People have their family masks, their work masks, their friend masks . . . different masks for every context.
Those sorts of masking is different from the autistic related kind of masking.
Such masking is usually to do with one's levels of responsibility, emotional guard, or some weird social roles dynamic and is very much tied to one's will over self control.
The personality is simply stretched or molded into or with that particular state of change.
A type of "masking" in reaction to environment and social change makes a shift in personality and behaviors -- and is ultimately relevant to one's self restraint and adaptability.
But not autism related masking.
It is akin to being deaf and pretend you can hear people by reading lips.
Because people doesn't want to deal with that -- and when people refuses to see any possible equipment to help you communicate because they'd rather see and do things the "normal" way.
And so refuse to use equipments and communicate the fact that you're deaf.
Worse, is that not everyone can do the same -- and not any person could typically relate to that kind of adaptability.
A high risk, high effort and low reward game for all I know where burnout is inevitable.

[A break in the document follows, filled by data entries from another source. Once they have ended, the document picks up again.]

(** * ReliableRouter: reliable delivery on top of the flooding and next-hop routers

    A shallow embedding of [src/mesh/ReliableRouter.cpp] (send,
    shouldFilterReceived, sniffReceived).  The router's mutable state is the
    table of pending retransmissions; calls into collaborators (the two
    delegated routers, the routing module that builds acks, the node-info
    module) are recorded, in order, in a trace. *)

From stdpp Require Import gmap list.
From Stdlib Require Import ZArith Lia.

Local Open Scope Z_scope.

(** ** Machine integers *)

Definition uint8 (z : Z) : Z := z mod 2 ^ 8.
Definition uint32 (z : Z) : Z := z mod 2 ^ 32.

Definition NodeNum := Z.
Definition PacketId := Z.
Definition ErrorCode := Z.

(** Modelled from the spec: MeshTypes.h is not among the sources; the
    broadcast constant is the all-ones 32-bit node number. *)
Definition NODENUM_BROADCAST : NodeNum := 2 ^ 32 - 1.

(** ** Packets *)

(** Modelled from the spec: the routing-error taxonomy of section 7 (the
    enumeration itself is generated from the protobuf definitions). *)
Inductive meshtastic_Routing_Error : Type :=
| meshtastic_Routing_Error_NONE
| meshtastic_Routing_Error_MAX_RETRANSMIT
| meshtastic_Routing_Error_NO_CHANNEL
| meshtastic_Routing_Error_PKI_UNKNOWN_PUBKEY.

Global Instance meshtastic_Routing_Error_eq_dec : EqDecision meshtastic_Routing_Error.
Proof. solve_decision. Defined.

Record meshtastic_Routing : Type := mkRouting {
  error_reason : meshtastic_Routing_Error
}.

(** The tag of the payload union: absent, decoded or still encrypted. *)
Inductive PayloadVariant : Type :=
| meshtastic_MeshPacket_none_tag
| meshtastic_MeshPacket_decoded_tag
| meshtastic_MeshPacket_encrypted_tag.

Global Instance PayloadVariant_eq_dec : EqDecision PayloadVariant.
Proof. solve_decision. Defined.

(** The fields of [meshtastic_MeshPacket] that the router reads or writes.
    [decoded_request_id] is what [p->decoded.request_id] reads. *)
Record meshtastic_MeshPacket : Type := mkPacket {
  from : NodeNum;
  to : NodeNum;
  id : PacketId;
  channel : Z;
  hop_limit : Z;
  hop_start : Z;
  want_ack : bool;
  which_payload_variant : PayloadVariant;
  decoded_request_id : PacketId
}.

Definition set_hop_limit (h : Z) (p : meshtastic_MeshPacket) : meshtastic_MeshPacket :=
  {| from := from p; to := to p; id := id p; channel := channel p;
     hop_limit := h; hop_start := hop_start p; want_ack := want_ack p;
     which_payload_variant := which_payload_variant p;
     decoded_request_id := decoded_request_id p |}.

(** [hop_limit] and [hop_start] are 8-bit fields. *)
Definition packet_wf (p : meshtastic_MeshPacket) : bool :=
  (0 <=? hop_limit p) && (hop_limit p <? 2 ^ 8) &&
  (0 <=? hop_start p) && (hop_start p <? 2 ^ 8).

(** ** The pending table *)

(** A key of the table, [GlobalPacketId]: the originating node and the packet id. *)
Abbreviation GlobalPacketId := (NodeNum * PacketId)%type.

Definition gp_id (k : GlobalPacketId) : PacketId := k.2.

Record PendingPacket : Type := mkPending {
  packet : meshtastic_MeshPacket;
  nextTxMsec : Z;
  numRetransmissions : Z
}.

(** [rec.nextTxMsec += t] on the 32-bit millisecond counter. *)
Definition add_nextTxMsec (t : Z) (rec : PendingPacket) : PendingPacket :=
  {| packet := packet rec;
     nextTxMsec := uint32 (nextTxMsec rec + t);
     numRetransmissions := numRetransmissions rec |}.

(** ** Calls into collaborators *)

Inductive Event : Type :=
| Call_sendAckNak (err : meshtastic_Routing_Error) (dest : NodeNum) (idFrom : PacketId)
    (chIndex : Z) (hops : option (Z * Z))
| Call_sendOurNodeInfo (dest : NodeNum) (wantReplies : bool) (chIndex : Z) (shorterTimeout : bool)
| Call_Router_send (p : meshtastic_MeshPacket)
| Call_FloodingRouter_send (p : meshtastic_MeshPacket)
| Call_NextHopRouter_send (p : meshtastic_MeshPacket)
| Call_FloodingRouter_shouldFilterReceived (p : meshtastic_MeshPacket)
| Call_NextHopRouter_shouldFilterReceived (p : meshtastic_MeshPacket)
| Call_FloodingRouter_sniffReceived (p : meshtastic_MeshPacket) (c : option meshtastic_Routing)
| Call_NextHopRouter_sniffReceived (p : meshtastic_MeshPacket) (c : option meshtastic_Routing).

Definition is_sendAckNak (e : Event) : bool :=
  match e with Call_sendAckNak _ _ _ _ _ => true | _ => false end.
(** The output of a run, block by block, for any property [P1] of the
    blocks of the one-driver loop and [P2] of the two-driver loop. *)
Lemma main_breaks_blocks (P1 P2 : nat -> Trip -> list Break -> Prop) :
  (forall g out index trip g' out',
     single_trip randint net trip_distance (g, out) (index, trip)
       = Ok (g', out') ->
     exists evs, out' = out ++ evs /\
       Forall (fun ev => Driver ev = 1%Z /\ Trip_ID ev = index) evs /\
       P1 index trip evs) ->
  (forall g out index trip g' out',
     two_trip randint net trip_distance (g, out) (index, trip)
       = Ok (g', out') ->
     exists evs, out' = out ++ evs /\
       Forall (fun ev => Driver ev = 2%Z /\ Trip_ID ev = index) evs /\
       P2 index trip evs) ->
  forall single two g dict_break,
    main_breaks randint net trip_distance single two g = Ok dict_break ->
    Forall (fun ev => (Driver ev = 1%Z /\ Trip_ID ev < length single) \/
                      (Driver ev = 2%Z /\ Trip_ID ev < length two))
      dict_break /\
    (forall k trip, single !! k = Some trip ->
       P1 k trip (breaks_of 1 k dict_break)) /\
    (forall k trip, two !! k = Some trip ->
       P2 k trip (breaks_of 2 k dict_break)).
Proof.
  intros Hs1 Hs2 single two g dict_break H. unfold main_breaks, enumerate in H.
  apply bind_Ok in H as ([g1 out1] & H1 & H).
  apply bind_Ok in H as ([g2 out2] & H2 & H). injection H as <-.
  apply (trips_blocks _ 1%Z P1 Hs1) in H1 as (evs1 & -> & Hall1 & HP1).
  apply (trips_blocks _ 2%Z P2 Hs2) in H2 as (evs2 & -> & Hall2 & HP2).
  simpl. split; [|split].
  - apply Forall_app. split.
    + eapply Forall_impl; [exact Hall1|]. simpl. intros ev [? ?]. left.
      split; [assumption | lia].
    + eapply Forall_impl; [exact Hall2|]. simpl. intros ev [? ?]. right.
      split; [assumption | lia].
  - intros k trip Hk. rewrite breaks_of_app.
    rewrite (breaks_of_none 1 _ evs2), app_nil_r; [apply (HP1 k trip Hk)|].
    eapply Forall_impl; [exact Hall2|]. simpl. intros ev [? ?] [? ?]. lia.
  - intros k trip Hk. rewrite breaks_of_app.
    rewrite (breaks_of_none 2 _ evs1); [apply (HP2 k trip Hk)|].
    eapply Forall_impl; [exact Hall1|]. simpl. intros ev [? ?] [? ?]. lia.
Qed.

End Rows.


(** Every row of the output belongs to a trip of the batch and agrees
    with that trip and with the network. *)
Lemma main_breaks_row {G : Type} (randint : Z -> Z -> G -> Z * G) net
    trip_distance single two g dict_break ev :
  main_breaks randint net trip_distance single two g = Ok dict_break ->
  ev ∈ dict_break ->
  exists trip,
    ((Driver ev = 1%Z /\ single !! Trip_ID ev = Some trip) \/
     (Driver ev = 2%Z /\ two !! Trip_ID ev = Some trip)) /\
    row_matches_network net ev /\ row_matches_trip trip ev.
Proof.
  intros Hmain Hin.
  destruct (main_breaks_blocks randint net trip_distance
              (fun _ trip evs => trip_block net trip evs)
              (fun _ trip evs => trip_block net trip evs)
              (single_trip_block randint net trip_distance)
              (two_trip_block randint net trip_distance)
              single two g dict_break Hmain) as (Hall & H1 & H2).
  rewrite Forall_forall in Hall.
  destruct (Hall ev Hin) as [[Hd Hlt] | [Hd Hlt]];
    apply lookup_lt_is_Some in Hlt as [trip Htrip]; exists trip.
  - destruct (H1 _ _ Htrip) as [Hrows _]. rewrite Forall_forall in Hrows.
    destruct (Hrows ev) as [Hnet Htr].
    { apply list_elem_of_filter. split; [split; [assumption | reflexivity] | assumption]. }
    split; [left; split; assumption | split; assumption].
  - destruct (H2 _ _ Htrip) as [Hrows _]. rewrite Forall_forall in Hrows.
    destruct (Hrows ev) as [Hnet Htr].
    { apply list_elem_of_filter. split; [split; [assumption | reflexivity] | assumption]. }
    split; [right; split; assumption | split; assumption].
Qed.

(** X1. With the length, end node and node coordinates of every edge of
    every trip on file, [main] raises nothing and returns its rows. *)
Theorem known_edges_run_returns {G : Type} (randint : Z -> Z -> G -> Z * G)
    net single two g :
  Forall (known_trip net) (single ++ two) ->
  exists dict_break, main randint net single two g = Ok dict_break.
Proof. apply main_breaks_known. Qed.

(** X2. In every row [main] returns, [Edge_length] and [Node_B] are what
    the edge dictionaries hold for [Edge], and [Latitude_B] and
    [Longitude_B] are what the node dictionaries hold for [Node_B]. *)
Theorem rows_match_network {G : Type} (randint : Z -> Z -> G -> Z * G)
    net single two g dict_break :
  main randint net single two g = Ok dict_break ->
  Forall (row_matches_network net) dict_break.
Proof.
  intros Hmain. apply Forall_forall. intros ev Hin.
  destruct (main_breaks_row _ _ _ _ _ _ _ _ Hmain Hin) as (trip & _ & Hnet & _).
  exact Hnet.
Qed.

(** X3. Every row [main] returns comes from a trip of the batch: its
    [Driver] is 1 or 2, its [Trip_ID] is the position of a trip in the
    list of that driver mode, its [Edge] lies on that trip's path and its
    [Break_Number] is that trip's truck count. *)
Theorem rows_match_trips {G : Type} (randint : Z -> Z -> G -> Z * G)
    net single two g dict_break ev :
  main randint net single two g = Ok dict_break ->
  ev ∈ dict_break ->
  exists trip,
    ((Driver ev = 1%Z /\ single !! Trip_ID ev = Some trip) \/
     (Driver ev = 2%Z /\ two !! Trip_ID ev = Some trip)) /\
    Edge ev ∈ edges_list trip /\ Break_Number ev = trip_traffic trip.
Proof.
  intros Hmain Hin.
  destruct (main_breaks_row _ _ _ _ _ _ _ _ Hmain Hin)
    as (trip & Hmode & _ & Htrip).
  exists trip. split; [exact Hmode | exact Htrip].
Qed.

(** X4. A trip has at most one break per edge of its path; a trip with
    an empty path, as [parse_edge_string] yields for a malformed string,
    has none. *)
Theorem at_most_one_break_per_edge {G : Type}
    (randint : Z -> Z -> G -> Z * G) net single two g dict_break :
  main randint net single two g = Ok dict_break ->
  (forall k trip, single !! k = Some trip ->
     length (breaks_of 1 k dict_break) <= length (edges_list trip)) /\
  (forall k trip, two !! k = Some trip ->
     length (breaks_of 2 k dict_break) <= length (edges_list trip)).
Proof.
  intros Hmain.
  destruct (main_breaks_blocks randint net DISTANCE_THRESHOLD
              (fun _ trip evs => trip_block net trip evs)
              (fun _ trip evs => trip_block net trip evs)
              (single_trip_block randint net DISTANCE_THRESHOLD)
              (two_trip_block randint net DISTANCE_THRESHOLD)
              single two g dict_break Hmain) as (_ & H1 & H2).
  split; intros k trip Hk; [apply (H1 k trip Hk) | apply (H2 k trip Hk)].
Qed.

(** *** Comparisons and sums *)

Lemma Qgtb_true (a b : Q) : Qgtb a b = true <-> (b < a)%Q.
Proof.
  unfold Qgtb. rewrite negb_true_iff, <- not_true_iff_false, Qle_bool_iff.
  split; [apply Qnot_le_lt | apply Qlt_not_le].
Qed.

Lemma Qgtb_false (a b : Q) : Qgtb a b = false <-> (a <= b)%Q.
Proof. unfold Qgtb. rewrite negb_false_iff. apply Qle_bool_iff. Qed.

Lemma sumQ_cons (x : Q) (l : list Q) : sumQ (x :: l) = (x + sumQ l)%Q.
Proof. reflexivity. Qed.

(** *** The two filters of the traffic flow *)

Lemma filter_row_elem (f : FlowRow -> bool) (df : list FlowRow) (k : nat)
    (trip : Trip) :
  (trip_of_row <$> List.filter f df) !! k = Some trip ->
  exists r, r ∈ df /\ f r = true /\ trip = trip_of_row r.
Proof.
  intros H. apply list_elem_of_lookup_2, list_elem_of_fmap in H
    as (r & -> & Hr).
  apply list_elem_of_In, filter_In in Hr as [Hin Hf].
  exists r. split; [apply list_elem_of_In, Hin | split; [exact Hf | reflexivity]].
Qed.

(** X6. Every row the run on the unfiltered traffic flow returns has a
    positive [Break_Number]: rows of the flow without trucks are filtered
    out before any trip is walked. *)
Theorem breaks_have_positive_count {G : Type}
    (randint : Z -> Z -> G -> Z * G) net df_traffic_flow g dict_break :
  main_traffic_flow randint net df_traffic_flow g = Ok dict_break ->
  Forall (fun ev => (0 < Break_Number ev)%Q) dict_break.
Proof.
  unfold main_traffic_flow, main. intros Hmain. apply Forall_forall.
  intros ev Hin.
  destruct (main_breaks_row _ _ _ _ _ _ _ _ Hmain Hin)
    as (trip & [[_ Htrip] | [_ Htrip]] & _ & _ & Hcount);
    apply filter_row_elem in Htrip as (r & _ & Hf & ->);
    rewrite Hcount; cbn [trip_of_row trip_traffic].
  - unfold single_driver_row in Hf. apply andb_true_iff in Hf as [_ Hf].
    apply Qgtb_true, Hf.
  - unfold two_driver_row in Hf. apply andb_true_iff in Hf as [_ Hf].
    apply Qgtb_true, Hf.
Qed.

(** X7. No row of the traffic flow passes both filters, and a row passes
    one of them exactly when its truck count and its total distance are
    positive; the total distance, at most or above 4320 km, decides which. *)
Theorem driver_modes_partition (r : FlowRow) :
  single_driver_row r && two_driver_row r = false /\
  (single_driver_row r || two_driver_row r = true <->
   (0 < Distance_from_origin_region_to_E_road r + Distance_within_E_road r)%Q
   /\ (0 < Traffic_flow_trucks_2030 r)%Q) /\
  (two_driver_row r = true ->
   (MAX_DISTANCE_SINGLEDRIVER
    < Distance_from_origin_region_to_E_road r + Distance_within_E_road r)%Q).
Proof.
  unfold single_driver_row, two_driver_row. cbv zeta.
  set (total := (Distance_from_origin_region_to_E_road r
                 + Distance_within_E_road r)%Q).
  set (trucks := Traffic_flow_trucks_2030 r).
  split; [|split].
  - unfold Qgtb. destruct (Qle_bool total 0), (Qle_bool total _),
      (Qle_bool trucks 0); reflexivity.
  - rewrite orb_true_iff, !andb_true_iff, !Qgtb_true, Qle_bool_iff.
    unfold MAX_DISTANCE_SINGLEDRIVER. split.
    + intros [[[Ht _] Hf] | [Ht Hf]]; split; (assumption || lra).
    + intros [Ht Hf]. destruct (Qlt_le_dec 4320 total) as [Hbig | Hsmall].
      * right. split; assumption.
      * left. repeat split; assumption.
  - rewrite andb_true_iff, Qgtb_true. intros [Ht _]. exact Ht.
Qed.

(** *** The theorems on sample runs *)

Ltac known_edges :=
  repeat (constructor;
          [do 4 eexists; repeat split; vm_compute; reflexivity|]);
  constructor.

Lemma known_edges_run_returns_witness :
  exists dict_break,
    main Sample.lcg Sample.net [Sample.trip_200] [Sample.trip_500] 42%Z
    = Ok dict_break.
Proof.
  apply (known_edges_run_returns Sample.lcg Sample.net
           [Sample.trip_200] [Sample.trip_500] 42%Z).
  repeat (constructor; [unfold known_trip; cbn [edges_list Sample.trip_200
            Sample.trip_500]; known_edges|]).
  constructor.
Defined.

Lemma rows_match_network_witness :
  exists dict_break,
    main Sample.lcg Sample.net [Sample.trip_200] [Sample.trip_500] 42%Z
    = Ok dict_break /\
    Forall (row_matches_network Sample.net) dict_break.
Proof.
  eexists. split; [vm_compute; reflexivity|].
  apply (rows_match_network Sample.lcg Sample.net
           [Sample.trip_200] [Sample.trip_500] 42%Z).
  vm_compute. reflexivity.
Defined.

It's not your typical everyday masking by shifting between worlds from home and work. Or the kind where one pretends to not be depressed and anxious, or discomfort, hurt and cold.
I don't mask enough to pretend what I like and dislike, or what I can and cannot do, about what I feel or thought, or lie stuff about myself and to the world.
But I blend enough to be responsible. To not do anything stupid or unreasonable, and make the best sound judgement I could over a situation.
And sometimes stand out well for reasons I usually don't understand.

I'm also aware that not everyone could or would. And I understand why...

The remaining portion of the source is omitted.